When the market abruptly changed in early 2012, nobody put out a universal memo to let market participants know what was going on (although Calculated Risk posted about it). It takes months for market participants to recognize a significant change in the market even if the change is sudden.
In May of 2013, the federal reserve stated talking about tapering its purchases of 10-Year Treasury Notes and mortgage-backed securities. This scared holders of these securities who began selling in earnest. Nobody wants to be the bagholder when the federal reserve stops buying, so the selling pressure on these securities became intense (and still is). As bond prices collapsed, interest rates soared from 3.5% to almost 4.75% today. That’s a huge increase in borrowing costs. When the increased borrowing costs are combined with prices that are 10% to 40% higher depending on the market, affordability crumbles.

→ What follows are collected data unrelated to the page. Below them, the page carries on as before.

(* ===== verification/RpcState.v ===== *)
(** The per-session object table (src/rsbinder/src/rpc/state.rs): local nodes
    and their strong counts, remote proxies, and the per-node ordering of oneway
    calls; with the two protocols it takes part in, the reference counting
    between the owner and the holder of an object (session.rs [write_binder],
    [read_binder], [rollback_outgoing], rpc/proxy.rs [RpcProxy::drop]) and the
    ordered dispatch of oneway calls by several workers (session.rs
    [dispatch_oneway_ordered]), as step relations. *)

From Stdlib Require Import ZArith Lia Strings.Byte.
From stdpp Require Import base gmap list sorting.
From S2P Require Import Prelude Errors Address Wire WireAndroid13.

(** A binder is its allocation; [binder_ptr] is the data pointer. *)
Record SIBinder : Type := mkSib { binder_ptr : Z }.

#[export] Instance SIBinder_eq_dec : EqDecision SIBinder.
Proof. solve_decision. Defined.

Record AsyncTodo : Type := mkTodo {
  todo_number : Z;
  todo_txn : WireTransaction;
  todo_fds : list Z
}.

Inductive DropReason : Type :=
| UnknownAddress
| StaleAsyncNumber.

Inductive AsyncDecision : Type :=
| Dispatch (t : WireTransaction) (fds : list Z)
| Enqueued
| Drop (r : DropReason)
| Terminate (pending : Z).

Definition ASYNC_TODO_TERMINATE_LEVEL : Z := 10000.

(** [async_todo] is a min-heap by number: a list kept sorted, whose head is
    [peek]. Entries with equal numbers stay in order of arrival here; the heap
    leaves their order open. *)
Record LocalNode : Type := mkNode {
  node_binder : SIBinder;
  strong : Z;
  next_async_number : Z;
  async_todo : list AsyncTodo
}.

Record RpcState : Type := mkState {
  local_nodes : gmap RpcAddress LocalNode;
  local_by_ptr : gmap Z RpcAddress;
  remote_proxies : gmap RpcAddress Z;
  remote_send_async_counters : gmap RpcAddress Z;
  addr_counter : Z;
  space : AddressSpace
}.

Definition state_new (space : AddressSpace) : RpcState := mkState ∅ ∅ ∅ ∅ 0 space.

Definition set_nodes (s : RpcState) (nodes : gmap RpcAddress LocalNode) : RpcState :=
  mkState nodes (local_by_ptr s) (remote_proxies s) (remote_send_async_counters s)
          (addr_counter s) (space s).

Definition set_strong (n : LocalNode) (k : Z) : LocalNode :=
  mkNode (node_binder n) k (next_async_number n) (async_todo n).

Definition set_async (n : LocalNode) (next : Z) (todo : list AsyncTodo) : LocalNode :=
  mkNode (node_binder n) (strong n) next todo.

(** * Local nodes *)

Definition on_binder_leaving (binder : SIBinder) (s : RpcState)
  : outcome StatusCode RpcAddress * RpcState :=
  let ptr := binder_ptr binder in
  match local_by_ptr s !! ptr with
  | Some addr =>
      match local_nodes s !! addr with
      | Some node =>
          (Ok addr, set_nodes s (<[addr := set_strong node (strong node + 1)]> (local_nodes s)))
      | None => (Ok addr, s)
      end
  | None =>
      if u32_max <=? addr_counter s then (Err StFailedTransaction, s)
      else
        let (addr, counter) := unique (addr_counter s) (space s) in
        (Ok addr,
         mkState (<[addr := mkNode binder 1 0 []]> (local_nodes s))
                 (<[ptr := addr]> (local_by_ptr s))
                 (remote_proxies s) (remote_send_async_counters s) counter (space s))
  end.

Definition lookup_local (addr : RpcAddress) (s : RpcState) : option SIBinder :=
  node_binder <$> local_nodes s !! addr.

(** [local_nodes.remove(addr)] and [local_by_ptr.retain(|_, a| a != addr)]. *)
Definition remove_node (addr : RpcAddress) (s : RpcState) : RpcState :=
  mkState (delete addr (local_nodes s))
          (filter (fun kv => kv.2 <> addr) (local_by_ptr s))
          (remote_proxies s) (remote_send_async_counters s) (addr_counter s) (space s).

Definition cancel_binder_leaving (addr : RpcAddress) (s : RpcState) : RpcState :=
  match local_nodes s !! addr with
  | Some node =>
      let k := strong node - 1 in
      if k <=? 0 then remove_node addr s
      else set_nodes s (<[addr := set_strong node k]> (local_nodes s))
  | None => s
  end.

Definition dec_strong_local (addr : RpcAddress) (amount : Z) (s : RpcState)
  : bool * RpcState :=
  match local_nodes s !! addr with
  | Some node =>
      let k := strong node - amount in
      if k <=? 0 then (true, remove_node addr s)
      else (false, set_nodes s (<[addr := set_strong node k]> (local_nodes s)))
  | None => (false, s)
  end.

(** * Remote proxies *)

(** [alive] says whether a [Weak] upgrades; [make] is the allocation of the new
    proxy. *)
Definition remote_proxy (alive : Z -> bool) (addr : RpcAddress) (make : Z) (s : RpcState)
  : (Z * bool) * RpcState :=
  match remote_proxies s !! addr with
  | Some weak =>
      if alive weak then ((weak, true), s)
      else ((make, false),
            mkState (local_nodes s) (local_by_ptr s) (<[addr := make]> (remote_proxies s))
                    (remote_send_async_counters s) (addr_counter s) (space s))
  | None =>
      ((make, false),
       mkState (local_nodes s) (local_by_ptr s) (<[addr := make]> (remote_proxies s))
               (remote_send_async_counters s) (addr_counter s) (space s))
  end.

Definition forget_remote_if (addr : RpcAddress) (who : Z) (s : RpcState) : RpcState :=
  match remote_proxies s !! addr with
  | Some weak =>
      if weak =? who then
        mkState (local_nodes s) (local_by_ptr s) (delete addr (remote_proxies s))
                (delete addr (remote_send_async_counters s)) (addr_counter s) (space s)
      else s
  | None => s
  end.

Definition remote_proxy_snapshot (alive : Z -> bool) (s : RpcState) : list Z :=
  filter (fun w => alive w = true) (map_to_list (remote_proxies s)).*2.

(** * Oneway ordering *)

Definition set_counters (s : RpcState) (c : gmap RpcAddress Z) : RpcState :=
  mkState (local_nodes s) (local_by_ptr s) (remote_proxies s) c (addr_counter s) (space s).

Definition next_send_async_number (addr : RpcAddress) (s : RpcState) : Z * RpcState :=
  let n := default 0 (remote_send_async_counters s !! addr) in
  (n, set_counters s (<[addr := wrap_u 64 (n + 1)]> (remote_send_async_counters s))).

Definition cancel_send_async_number (addr : RpcAddress) (consumed : Z) (s : RpcState)
  : RpcState :=
  match remote_send_async_counters s !! addr with
  | Some counter =>
      if counter =? wrap_u 64 (consumed + 1)
      then set_counters s (<[addr := consumed]> (remote_send_async_counters s))
      else s
  | None => s
  end.

(** [BinaryHeap::push]. *)
Fixpoint heap_push (t : AsyncTodo) (h : list AsyncTodo) : list AsyncTodo :=
  match h with
  | [] => [t]
  | x :: h' => if todo_number x <=? todo_number t then x :: heap_push t h' else t :: h
  end.

Definition dispatch_async_or_enqueue (addr : RpcAddress) (wire_async : Z)
    (txn : WireTransaction) (in_fds : list Z) (s : RpcState) : AsyncDecision * RpcState :=
  match local_nodes s !! addr with
  | None => (Drop UnknownAddress, s)
  | Some node =>
      if wire_async =? next_async_number node then (Dispatch txn in_fds, s)
      else if next_async_number node <? wire_async then
        let todo := heap_push (mkTodo wire_async txn in_fds) (async_todo node) in
        let num_pending := zlen todo in
        if ASYNC_TODO_TERMINATE_LEVEL <=? num_pending then
          (Terminate num_pending,
           set_nodes s (<[addr := set_async node (next_async_number node) []]> (local_nodes s)))
        else
          (Enqueued,
           set_nodes s (<[addr := set_async node (next_async_number node) todo]> (local_nodes s)))
      else (Drop StaleAsyncNumber, s)
  end.

(** The loop that drops entries below the expected number. *)
Fixpoint drop_stale (next : Z) (h : list AsyncTodo) : list AsyncTodo :=
  match h with
  | [] => []
  | top :: h' => if next <=? todo_number top then h else drop_stale next h'
  end.

Definition advance_and_pop_async (addr : RpcAddress) (s : RpcState)
  : option (WireTransaction * list Z) * RpcState :=
  match local_nodes s !! addr with
  | None => (None, s)
  | Some node =>
      let next := wrap_u 64 (next_async_number node + 1) in
      let todo := drop_stale next (async_todo node) in
      match todo with
      | top :: rest =>
          if todo_number top =? next then
            (Some (todo_txn top, todo_fds top),
             set_nodes s (<[addr := set_async node next rest]> (local_nodes s)))
          else (None, set_nodes s (<[addr := set_async node next todo]> (local_nodes s)))
      | [] => (None, set_nodes s (<[addr := set_async node next todo]> (local_nodes s)))
      end
  end.

Definition local_node_count (s : RpcState) : Z := Z.of_nat (size (local_nodes s)).

(** * The invariant of the table *)

Definition todo_le (a b : AsyncTodo) : Prop := todo_number a <= todo_number b.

And as affordability wanes, marginal buyers are priced out of the market, buyers reassess whether or not they want to buy, and demand falters.
The extreme seller’s market and rising prices prompted many sellers to believe this was a good time to sell their houses, so many new listings came to the market — just in time to sit there as the buying pressure evaporated.
During the spring of 2013, I was advising potential sellers to take the deals being presented. Of course, many decided to be greedy and wait for even higher prices next year, and those that waited are now sitting on listings that aren’t moving. Perhaps demand will return next spring and they’ll get their higher price, but it’s also likely that next spring may have 5.5% interest rates, and sales prices will be even weaker.
Is it a buyer’s market?
Based on what I am seeing today, I believe the seller’s market is over (at least for now). Perhaps interest rates will go down and reignite buyers, but I rather doubt it (See: Housing affordability set to plummet as interest rates spike again). It’s possible that the federal reserve’s announcement of the taper pulled supply forward, and in coming months, the lack of sellers will cause bonds to rally and interest rates to fall. In my opinion, tt seems more likely that the removal of $85 billion in monthly demand will cause bond prices to fall even more.
So if it’s not a seller’s market, is it a buyer’s market?
No, it’s not.
Think back to the market conditions in 2011. We had plenty of inventory, and the sellers were motivated to sell at whatever price the market would bear. That’s the sign of a buyer’s market. That isn’t what we have today. While there are more listings today than in the spring, the MLS inventory is still depleted relative to historic norms. Further, the inventory that’s present is can’t-sell cloud inventory, not must-sell shadow inventory. The current batch of sellers with their WTF peak asking prices can’t lower their prices to complete a sale.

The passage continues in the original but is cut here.